● **DATASET ENTRIES**:
========================================

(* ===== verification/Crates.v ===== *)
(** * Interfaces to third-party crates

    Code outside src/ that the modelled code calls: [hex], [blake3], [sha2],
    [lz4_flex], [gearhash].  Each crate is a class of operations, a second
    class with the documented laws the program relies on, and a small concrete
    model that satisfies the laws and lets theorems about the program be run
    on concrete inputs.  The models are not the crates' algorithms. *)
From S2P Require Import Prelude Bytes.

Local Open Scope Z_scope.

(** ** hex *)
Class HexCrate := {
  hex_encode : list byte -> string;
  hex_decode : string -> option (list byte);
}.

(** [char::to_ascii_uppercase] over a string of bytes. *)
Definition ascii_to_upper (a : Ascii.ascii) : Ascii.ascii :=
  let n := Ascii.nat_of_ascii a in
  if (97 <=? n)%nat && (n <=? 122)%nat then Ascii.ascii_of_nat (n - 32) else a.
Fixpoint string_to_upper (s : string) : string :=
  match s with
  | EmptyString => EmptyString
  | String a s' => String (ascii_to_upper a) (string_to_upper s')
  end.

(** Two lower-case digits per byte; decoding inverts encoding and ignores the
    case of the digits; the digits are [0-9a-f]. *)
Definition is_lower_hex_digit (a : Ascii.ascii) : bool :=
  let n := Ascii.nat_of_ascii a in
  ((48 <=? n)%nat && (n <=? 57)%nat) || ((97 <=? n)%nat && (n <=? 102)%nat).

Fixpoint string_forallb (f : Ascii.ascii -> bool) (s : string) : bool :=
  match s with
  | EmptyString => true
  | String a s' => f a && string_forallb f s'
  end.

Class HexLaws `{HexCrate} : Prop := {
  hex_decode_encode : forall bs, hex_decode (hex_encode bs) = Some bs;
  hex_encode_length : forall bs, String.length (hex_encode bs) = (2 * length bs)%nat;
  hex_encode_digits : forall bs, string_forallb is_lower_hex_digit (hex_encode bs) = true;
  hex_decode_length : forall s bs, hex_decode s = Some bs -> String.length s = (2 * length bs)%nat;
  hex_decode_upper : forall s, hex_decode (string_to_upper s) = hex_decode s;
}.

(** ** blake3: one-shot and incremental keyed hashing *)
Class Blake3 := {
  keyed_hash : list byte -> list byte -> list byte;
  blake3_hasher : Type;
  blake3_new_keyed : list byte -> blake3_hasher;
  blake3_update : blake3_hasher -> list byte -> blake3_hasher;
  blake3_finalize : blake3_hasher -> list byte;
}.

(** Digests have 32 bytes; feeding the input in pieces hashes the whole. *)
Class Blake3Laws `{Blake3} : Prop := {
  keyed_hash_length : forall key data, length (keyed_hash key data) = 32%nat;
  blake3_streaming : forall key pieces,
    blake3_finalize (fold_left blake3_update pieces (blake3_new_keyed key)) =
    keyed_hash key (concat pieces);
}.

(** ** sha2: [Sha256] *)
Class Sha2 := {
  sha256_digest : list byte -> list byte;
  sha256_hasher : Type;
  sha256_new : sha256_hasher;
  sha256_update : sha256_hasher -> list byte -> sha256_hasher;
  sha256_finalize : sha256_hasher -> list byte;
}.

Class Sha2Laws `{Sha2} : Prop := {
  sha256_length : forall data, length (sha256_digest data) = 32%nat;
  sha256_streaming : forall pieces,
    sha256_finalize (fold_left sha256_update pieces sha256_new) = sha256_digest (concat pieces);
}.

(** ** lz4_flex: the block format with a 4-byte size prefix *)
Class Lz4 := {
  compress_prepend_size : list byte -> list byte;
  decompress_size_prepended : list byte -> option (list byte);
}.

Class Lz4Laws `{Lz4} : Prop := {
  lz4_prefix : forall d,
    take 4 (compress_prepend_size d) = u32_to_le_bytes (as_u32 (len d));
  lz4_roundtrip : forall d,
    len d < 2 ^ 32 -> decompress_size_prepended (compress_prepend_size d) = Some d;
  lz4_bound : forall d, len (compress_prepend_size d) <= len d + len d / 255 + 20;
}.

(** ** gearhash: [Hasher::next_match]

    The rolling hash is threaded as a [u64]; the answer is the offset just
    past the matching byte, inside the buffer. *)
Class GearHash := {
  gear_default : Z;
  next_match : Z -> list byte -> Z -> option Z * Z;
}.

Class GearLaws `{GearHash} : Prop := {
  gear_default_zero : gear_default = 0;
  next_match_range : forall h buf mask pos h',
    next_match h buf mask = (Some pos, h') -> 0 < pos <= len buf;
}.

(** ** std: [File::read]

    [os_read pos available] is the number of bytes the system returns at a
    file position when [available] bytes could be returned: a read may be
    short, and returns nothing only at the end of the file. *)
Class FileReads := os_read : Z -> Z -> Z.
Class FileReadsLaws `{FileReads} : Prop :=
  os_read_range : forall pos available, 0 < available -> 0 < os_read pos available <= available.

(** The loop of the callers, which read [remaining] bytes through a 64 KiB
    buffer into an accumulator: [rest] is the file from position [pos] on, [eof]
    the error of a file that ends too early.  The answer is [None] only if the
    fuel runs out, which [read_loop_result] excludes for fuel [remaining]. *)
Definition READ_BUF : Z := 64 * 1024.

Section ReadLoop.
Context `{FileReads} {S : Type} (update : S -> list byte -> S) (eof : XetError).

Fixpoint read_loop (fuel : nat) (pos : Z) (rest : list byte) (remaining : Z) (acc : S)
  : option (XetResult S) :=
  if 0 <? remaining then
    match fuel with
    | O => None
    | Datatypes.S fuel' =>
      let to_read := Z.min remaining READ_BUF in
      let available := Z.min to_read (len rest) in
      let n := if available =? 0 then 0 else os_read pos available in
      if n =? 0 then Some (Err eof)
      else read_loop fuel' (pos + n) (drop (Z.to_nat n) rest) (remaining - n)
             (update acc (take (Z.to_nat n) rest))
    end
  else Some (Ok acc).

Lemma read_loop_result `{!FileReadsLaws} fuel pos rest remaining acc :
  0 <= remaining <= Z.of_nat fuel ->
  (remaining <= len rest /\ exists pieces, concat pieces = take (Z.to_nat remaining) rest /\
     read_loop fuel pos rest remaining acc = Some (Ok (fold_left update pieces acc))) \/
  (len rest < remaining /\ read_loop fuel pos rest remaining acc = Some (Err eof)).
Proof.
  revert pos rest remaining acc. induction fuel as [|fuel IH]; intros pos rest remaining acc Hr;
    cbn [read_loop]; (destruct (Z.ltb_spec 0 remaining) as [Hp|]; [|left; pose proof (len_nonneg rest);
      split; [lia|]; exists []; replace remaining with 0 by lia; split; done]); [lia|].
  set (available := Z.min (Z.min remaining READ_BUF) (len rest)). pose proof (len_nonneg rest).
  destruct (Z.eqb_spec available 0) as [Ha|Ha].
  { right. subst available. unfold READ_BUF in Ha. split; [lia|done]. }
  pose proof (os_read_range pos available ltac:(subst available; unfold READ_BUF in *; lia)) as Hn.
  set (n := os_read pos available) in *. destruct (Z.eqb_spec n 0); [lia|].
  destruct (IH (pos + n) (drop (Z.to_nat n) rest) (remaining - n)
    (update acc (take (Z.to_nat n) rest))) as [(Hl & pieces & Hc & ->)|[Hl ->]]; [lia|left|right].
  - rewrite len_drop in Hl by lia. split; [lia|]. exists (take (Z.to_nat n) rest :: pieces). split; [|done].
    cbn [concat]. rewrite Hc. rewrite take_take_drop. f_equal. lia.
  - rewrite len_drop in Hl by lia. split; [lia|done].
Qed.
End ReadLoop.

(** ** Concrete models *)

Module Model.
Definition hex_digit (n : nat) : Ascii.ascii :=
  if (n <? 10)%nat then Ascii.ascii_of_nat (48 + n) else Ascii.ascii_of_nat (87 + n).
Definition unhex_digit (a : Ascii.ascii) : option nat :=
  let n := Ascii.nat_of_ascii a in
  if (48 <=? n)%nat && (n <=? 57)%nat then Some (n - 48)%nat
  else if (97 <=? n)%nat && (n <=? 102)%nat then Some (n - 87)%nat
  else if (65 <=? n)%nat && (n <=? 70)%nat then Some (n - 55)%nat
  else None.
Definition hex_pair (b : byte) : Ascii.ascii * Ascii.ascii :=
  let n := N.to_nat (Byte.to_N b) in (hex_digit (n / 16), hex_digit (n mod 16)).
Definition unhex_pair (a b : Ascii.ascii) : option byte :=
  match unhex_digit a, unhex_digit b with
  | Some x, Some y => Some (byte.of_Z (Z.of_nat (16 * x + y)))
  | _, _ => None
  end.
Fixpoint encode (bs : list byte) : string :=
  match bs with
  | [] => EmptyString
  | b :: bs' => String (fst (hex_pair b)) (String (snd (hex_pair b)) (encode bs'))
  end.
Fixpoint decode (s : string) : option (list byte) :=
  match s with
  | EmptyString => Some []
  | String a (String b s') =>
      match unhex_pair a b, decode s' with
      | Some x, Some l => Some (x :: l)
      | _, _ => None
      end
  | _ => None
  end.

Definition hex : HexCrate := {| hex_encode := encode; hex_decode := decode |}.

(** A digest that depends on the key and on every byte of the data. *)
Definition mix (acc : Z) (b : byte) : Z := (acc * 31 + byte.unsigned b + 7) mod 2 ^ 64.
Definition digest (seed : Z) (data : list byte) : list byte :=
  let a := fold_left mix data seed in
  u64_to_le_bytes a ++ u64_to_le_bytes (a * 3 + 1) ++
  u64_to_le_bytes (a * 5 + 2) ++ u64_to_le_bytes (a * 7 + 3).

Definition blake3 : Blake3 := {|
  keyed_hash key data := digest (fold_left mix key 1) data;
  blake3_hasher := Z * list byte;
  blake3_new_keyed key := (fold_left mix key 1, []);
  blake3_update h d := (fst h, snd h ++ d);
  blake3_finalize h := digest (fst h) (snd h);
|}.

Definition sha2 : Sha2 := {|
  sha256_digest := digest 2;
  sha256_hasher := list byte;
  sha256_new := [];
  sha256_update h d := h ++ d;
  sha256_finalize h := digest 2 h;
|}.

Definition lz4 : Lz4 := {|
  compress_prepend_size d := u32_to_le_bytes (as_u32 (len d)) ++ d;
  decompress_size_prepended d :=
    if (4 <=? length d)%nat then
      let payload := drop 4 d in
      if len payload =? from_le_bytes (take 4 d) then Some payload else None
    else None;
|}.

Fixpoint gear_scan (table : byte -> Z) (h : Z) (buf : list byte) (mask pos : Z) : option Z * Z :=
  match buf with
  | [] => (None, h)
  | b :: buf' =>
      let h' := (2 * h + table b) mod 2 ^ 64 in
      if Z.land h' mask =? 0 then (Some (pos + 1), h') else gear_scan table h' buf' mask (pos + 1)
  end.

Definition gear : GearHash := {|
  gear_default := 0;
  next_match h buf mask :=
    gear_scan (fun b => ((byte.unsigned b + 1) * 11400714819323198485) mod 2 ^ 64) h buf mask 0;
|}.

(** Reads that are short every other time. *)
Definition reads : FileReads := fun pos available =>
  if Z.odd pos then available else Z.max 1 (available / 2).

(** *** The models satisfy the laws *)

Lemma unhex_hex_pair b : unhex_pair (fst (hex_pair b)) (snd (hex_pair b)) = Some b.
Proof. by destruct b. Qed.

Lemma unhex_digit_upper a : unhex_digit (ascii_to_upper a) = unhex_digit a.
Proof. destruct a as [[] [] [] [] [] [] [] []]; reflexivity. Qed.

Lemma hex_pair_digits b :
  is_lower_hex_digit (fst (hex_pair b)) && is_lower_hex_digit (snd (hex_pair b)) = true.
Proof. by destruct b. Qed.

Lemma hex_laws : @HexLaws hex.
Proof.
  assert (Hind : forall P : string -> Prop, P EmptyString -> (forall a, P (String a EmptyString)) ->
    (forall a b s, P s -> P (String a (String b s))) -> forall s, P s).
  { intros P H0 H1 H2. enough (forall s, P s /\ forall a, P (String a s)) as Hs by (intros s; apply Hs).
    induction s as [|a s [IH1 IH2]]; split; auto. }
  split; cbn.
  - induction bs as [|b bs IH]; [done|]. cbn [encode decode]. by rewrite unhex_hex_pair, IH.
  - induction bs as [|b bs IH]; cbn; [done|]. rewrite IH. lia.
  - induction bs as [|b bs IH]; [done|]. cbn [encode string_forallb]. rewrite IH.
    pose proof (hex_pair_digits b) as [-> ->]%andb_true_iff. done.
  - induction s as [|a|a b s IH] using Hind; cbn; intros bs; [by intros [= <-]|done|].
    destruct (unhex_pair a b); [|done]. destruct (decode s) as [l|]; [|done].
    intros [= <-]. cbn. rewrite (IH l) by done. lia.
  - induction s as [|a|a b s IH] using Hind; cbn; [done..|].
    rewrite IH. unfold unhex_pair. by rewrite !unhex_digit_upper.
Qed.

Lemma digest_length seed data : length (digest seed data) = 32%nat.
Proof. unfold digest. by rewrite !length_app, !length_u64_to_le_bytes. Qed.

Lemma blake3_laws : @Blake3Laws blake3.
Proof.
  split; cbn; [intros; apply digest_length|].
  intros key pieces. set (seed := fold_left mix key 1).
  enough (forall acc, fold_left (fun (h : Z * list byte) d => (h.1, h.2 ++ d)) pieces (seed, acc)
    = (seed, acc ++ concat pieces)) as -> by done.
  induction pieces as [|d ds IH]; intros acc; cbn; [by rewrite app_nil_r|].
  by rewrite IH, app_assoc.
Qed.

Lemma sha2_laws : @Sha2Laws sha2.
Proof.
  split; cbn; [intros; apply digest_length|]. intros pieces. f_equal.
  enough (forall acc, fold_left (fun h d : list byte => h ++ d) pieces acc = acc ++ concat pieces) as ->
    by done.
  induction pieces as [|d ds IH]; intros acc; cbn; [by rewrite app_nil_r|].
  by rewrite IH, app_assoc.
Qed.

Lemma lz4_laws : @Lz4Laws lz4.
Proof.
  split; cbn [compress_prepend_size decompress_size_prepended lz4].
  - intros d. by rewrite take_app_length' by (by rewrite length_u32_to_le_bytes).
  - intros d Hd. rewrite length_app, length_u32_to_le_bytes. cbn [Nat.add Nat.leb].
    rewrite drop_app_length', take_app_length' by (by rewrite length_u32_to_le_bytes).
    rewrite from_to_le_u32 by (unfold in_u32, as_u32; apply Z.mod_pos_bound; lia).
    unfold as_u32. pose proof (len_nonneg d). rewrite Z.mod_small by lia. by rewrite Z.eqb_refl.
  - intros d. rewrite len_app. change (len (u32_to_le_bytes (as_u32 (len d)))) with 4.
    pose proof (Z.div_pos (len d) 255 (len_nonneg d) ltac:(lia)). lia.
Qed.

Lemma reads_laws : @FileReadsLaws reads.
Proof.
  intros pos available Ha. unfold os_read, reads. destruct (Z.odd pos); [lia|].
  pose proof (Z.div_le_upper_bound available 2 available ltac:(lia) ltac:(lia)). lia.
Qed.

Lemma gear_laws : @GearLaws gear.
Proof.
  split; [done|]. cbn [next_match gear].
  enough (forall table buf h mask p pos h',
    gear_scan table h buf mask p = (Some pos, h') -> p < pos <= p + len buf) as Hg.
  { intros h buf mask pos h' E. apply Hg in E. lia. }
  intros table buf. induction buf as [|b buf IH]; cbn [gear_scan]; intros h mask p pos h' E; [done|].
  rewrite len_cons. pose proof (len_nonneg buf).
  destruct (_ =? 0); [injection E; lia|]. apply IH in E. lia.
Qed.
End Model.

========================================

● **ACTION ITEM**:
From the material above, copy exactly the lines between the line holding "sha256_hasher : Type;" and the line holding "gear_default_zero : gear_default = 0;", inclusive, and only those.

● **RESPONSE TO THIS EXERCISE**:
  sha256_hasher : Type;
  sha256_new : sha256_hasher;
  sha256_update : sha256_hasher -> list byte -> sha256_hasher;
  sha256_finalize : sha256_hasher -> list byte;
}.

Class Sha2Laws `{Sha2} : Prop := {
  sha256_length : forall data, length (sha256_digest data) = 32%nat;
  sha256_streaming : forall pieces,
    sha256_finalize (fold_left sha256_update pieces sha256_new) = sha256_digest (concat pieces);
}.

(** ** lz4_flex: the block format with a 4-byte size prefix *)
Class Lz4 := {
  compress_prepend_size : list byte -> list byte;
  decompress_size_prepended : list byte -> option (list byte);
}.

Class Lz4Laws `{Lz4} : Prop := {
  lz4_prefix : forall d,
    take 4 (compress_prepend_size d) = u32_to_le_bytes (as_u32 (len d));
  lz4_roundtrip : forall d,
    len d < 2 ^ 32 -> decompress_size_prepended (compress_prepend_size d) = Some d;
  lz4_bound : forall d, len (compress_prepend_size d) <= len d + len d / 255 + 20;
}.

(** ** gearhash: [Hasher::next_match]

    The rolling hash is threaded as a [u64]; the answer is the offset just
    past the matching byte, inside the buffer. *)
Class GearHash := {
  gear_default : Z;
  next_match : Z -> list byte -> Z -> option Z * Z;
}.

Class GearLaws `{GearHash} : Prop := {
  gear_default_zero : gear_default = 0;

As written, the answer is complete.